Hey there, i’m just wondering if there’s a way to fake depth of field on video that you don’t have the source for without reconstructing the main elemens in the shot and using the z values from that to do a cheat focal blur.
DOF is differential blur according to Z depth (among other factors, of course), so in some way or another you’ll have to mask your shot elements based on depth and apply blurs accordingly. You could do some gonzo roto work and use those mattes to set up an elaborate array of nodes to isolate the depth planes, but it’s likely to look somewhat faked because there are other factors that affect the focal blur that can’t be cheated in this manner.
Fake DOF, can be done with a greyscale image, shades of determining depth, you could paint it (painful) or roto some basic shapes and keyframe, doesnt need to be tight then place them in 3D space and render that or just give the shapes a grey value material with shades of to suit some sort of depth and render that.
And the Tilt-shift effect is achieved in post the same way but the greyscale image is just a ramp across the image (or a band if you want 2 blurry bits).
“In the old days,” they would take a clear sheet of glass, smear the top half with Vaseline, and hold it in front of the camera.
You might be able to fake something with a mask … a gradient, perhaps, or just a hand spray-painted JPEG. Use this to influence a defocus or blur.
Is it accurate? “Hell, no, but neither is a sheet of glass and Vaseline.” Funny thing about the human eye, though: it sees what it expects to see, not what it does see.
Thanks for ideas and tips i’ll have to mess around and see what works best.
One parting thought: “how important to the show is this shot, or this effect within this shot?” If the answer is, “not very,” then … if you will please pardon me … “cheat like hell.” :yes:
“A difference that makes no difference” ought to be dismissed as quickly as possible so that you can focus your attention on more-important things. Star Wars Episode One shipped to theaters with a shot in which the crowd in a podracer scene was actually multi-colored Q-Tips cotton swabs. No one noticed until a “making of” documentary pointed-out the trick. (The shot was replaced in the DVD.) Since a very detailed crowd-shot had been shown a few seconds earlier, the audience didn’t “see” the Q-Tips … they saw the crowd they’d seen before, because this was what their eyes expected to see. (Plus, the crowd was not their center-of-attention … Skywalker was.)

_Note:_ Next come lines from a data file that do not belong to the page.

Definition stop (r : t) (a : Actor) : t * Actor :=
  (mk (_start r) (_end r) (_speed r) (_rotationType r) (_direction r)
      (_distance r) (_shortDistance r) (_longDistance r)
      (_shortestPathIsPositive r) (_currentNonCannonAngle r)
      (_started r) true (_assigned r),
   set_rx a 0).

Definition reset (r : t) : t :=
  mk (_start r) (_end r) (_speed r) (_rotationType r) (_direction r)
     (_distance r) (_shortDistance r) (_longDistance r)
     (_shortestPathIsPositive r) (_currentNonCannonAngle r)
     false (_stopped r) (_assigned r).

End RotateTo.

Module RotateBy.

(** Only [_speed], [_offset] and [_rotationType] are set by the
    constructor; [_assigned] says that the first [update] has written the
    others, [_end] among them. *)
Record t : Type := mk {
  _start : Q;
  _end : Q;
  _speed : Q;
  _offset : Q;
  _rotationType : RotationType;
  _direction : Q;
  _distance : Q;
  _shortDistance : Q;
  _longDistance : Q;
  _shortestPathIsPositive : bool;
  _currentNonCannonAngle : Q;
  _started : bool;
  _stopped : bool;
  _assigned : bool
}.

Definition new (angleRadiansOffset speed : Q)
           (rotationType : option RotationType) : t :=
  mk 0 0 speed angleRadiansOffset
     (match rotationType with Some ty => ty | None => ShortestPath end)
     0 0 0 0 false 0 false false false.

Definition isComplete (r : t) : bool :=
  let distanceTravelled :=
    JS.Math_abs (_currentNonCannonAngle r - _start r) in
  _stopped r
  || (_assigned r && JS.ge distanceTravelled (JS.Math_abs (_distance r))).

(** The block run by the first [update]. *)
Definition start (r : t) (a : Actor) : t :=
  let start := rotation a in
  let end_ := start + _offset r in
  let distance1 := JS.Math_abs (end_ - start) in
  let distance2 := TwoPI - distance1 in
  let shortDistance :=
    if JS.gt distance1 distance2 then distance2 else distance1 in
  let longDistance :=
    if JS.gt distance1 distance2 then distance1 else distance2 in
  let shortestPathIsPositive :=
    JS.ge (JS.rem (start - end_ + TwoPI) TwoPI) JS.Math_PI in
  let direction :=
    match _rotationType r with
    | ShortestPath => if shortestPathIsPositive then 1 else -1
    | LongestPath => if shortestPathIsPositive then -1 else 1
    | Clockwise => 1
    | CounterClockwise => -1
    end in
  let distance :=
    match _rotationType r with
    | ShortestPath => shortDistance
    | LongestPath => longDistance
    | Clockwise =>
        if JS.ge shortDistance 0 then shortDistance else longDistance
    | CounterClockwise =>
        if JS.le shortDistance 0 then shortDistance else longDistance
    end in
  mk start end_ (_speed r) (_offset r) (_rotationType r) direction distance
     shortDistance longDistance shortestPathIsPositive start
     true (_stopped r) true.
(* ===== verification/_CoqProject ===== *)
-Q . S2P
Prelude.v
RustStd.v
Text.v
Core.v
Sqlite.v
Storage.v
Queue.v
Dispatch.v
Json.v
DeviceApi.v
JournalData.v
JournalCard.v
Journal.v
DeviceTasks.v
StorageTheory.v
QueueTheory.v
DispatchTheory.v
JournalTheory.v
DeviceSystem.v
DeviceTheory.v
TestExecutor.v
Floats.v
Label.v
IppCodec.v
RasterMerge.v
PdfPages.v
PrintBackend.v
Ghostscript.v
DirectIpp.v
Receiver.v
LabelTheory.v
DirectIppTheory.v
PortosPayload.v
Portos.v
PortosTheory.v
TimCard.v
TimSession.v
TimExec.v
TimTheory.v
TimCharge.v
OdooPrint.v
PrinterStatus.v
OdooLedger.v
OdooSource.v
OdooTheory.v
OdooPoll.v
Config.v
Spooler.v
SpoolerRaw.v
Startup.v
Files.v
TimLogs.v
ConfigFile.v
LanCert.v
LanCertTheory.v
LanApi.v
AcmeOrder.v
AcmeTheory.v
ServerCert.v
ServerCertTheory.v
Capture.v
Dashboard.v
Tray.v
Reconciler.v
FrontTheory.v
FrontOutcomes.v
ServerProps.v
DeviceProps.v
PrintProps.v
SpoolerProps.v
DocumentProps.v
OdooProps.v
PortosProps.v
TimSlips.v
TimProps.v
StartupProps.v
LanCertProps.v
LanProps.v
ServerCertProps.v
FrontProps.v
(** ** Outcomes: [ends m s Q]

    The run of [m] from [s] ends in [Q], whatever it returns. *)
Definition ends {St E A} (m : M St E A) (s : St) (Q : result E A → St → Prop) : Prop := Q (fst (m s)) (snd (m s)).
Lemma ends_bind {St E A B} (m : M St E A) (k : A → M St E B) s Q :
  ends m s (λ r s', match r with Ok a => ends (k a) s' Q | Err e => Q (Err e) s' end) → ends (m ≫= k) s Q.
Proof. unfold ends, mbind, M_bind. by destruct (m s) as [[a|e] s']. Qed.
Lemma ends_mono {St E A} (m : M St E A) s (Q Q' : result E A → St → Prop) :
  ends m s Q → (∀ r s', Q r s' → Q' r s') → ends m s Q'.
Proof. unfold ends. auto. Qed.

Lemma ends_attempt {St E E' A} (m : M St E A) s (Q : result E' (result E A) → St → Prop) :
  ends m s (λ r, Q (Ok r)) → ends (attempt m) s Q.
Proof. unfold ends, attempt. by destruct (m s). Qed.
Lemma ends_run {St E A} (m : M St E A) s r s' (Q : result E A → St → Prop) : m s = (r, s') → Q r s' → ends m s Q.
Proof. unfold ends. by intros ->. Qed.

If you’re looking for “fake DOF,” then fake is, indeed, the operative word. You want to come up with a computer-efficient way to produce a sense of depth-of-field that is simply good enough not to “abruptly ring-false” and thereby disrupt the audience’s focus of attention on what is important in the scene.
The eye is so easily fooled … because our brains are genetically programmed to “cheat” at every apparent opportunity, paying close attention only to what appears to be important and substituting conditioned images for actual perception unless something actually demands that we “do a double-take.” For example:
“Paris in the Spring,” right? Look again…
HTH…
The problem with faking DOF is the same as faking any other optical camera effect – if it’s done well with an understanding of what DOF is and how it works, it’s a good fake. If you just slop some Blur on willy-nilly, even if it’s somewhat correlated to the scene, it will look faked, and break the illusion. But as always, a lot depends on the specifics of the material being processed. If it’s a long lingering shot where the camera wanders through a variety of depth planes, then it takes a lot more care getting it to look “not-faked,” than if it’s a 1.5 second rack focus that snaps past too fast to see the rough edges.
Absolutely agree. It is very much a judgment call. If you are shooting for a depth-of-field effect, a zoom or anything like that, you’re probably not going to be able to fake that at all.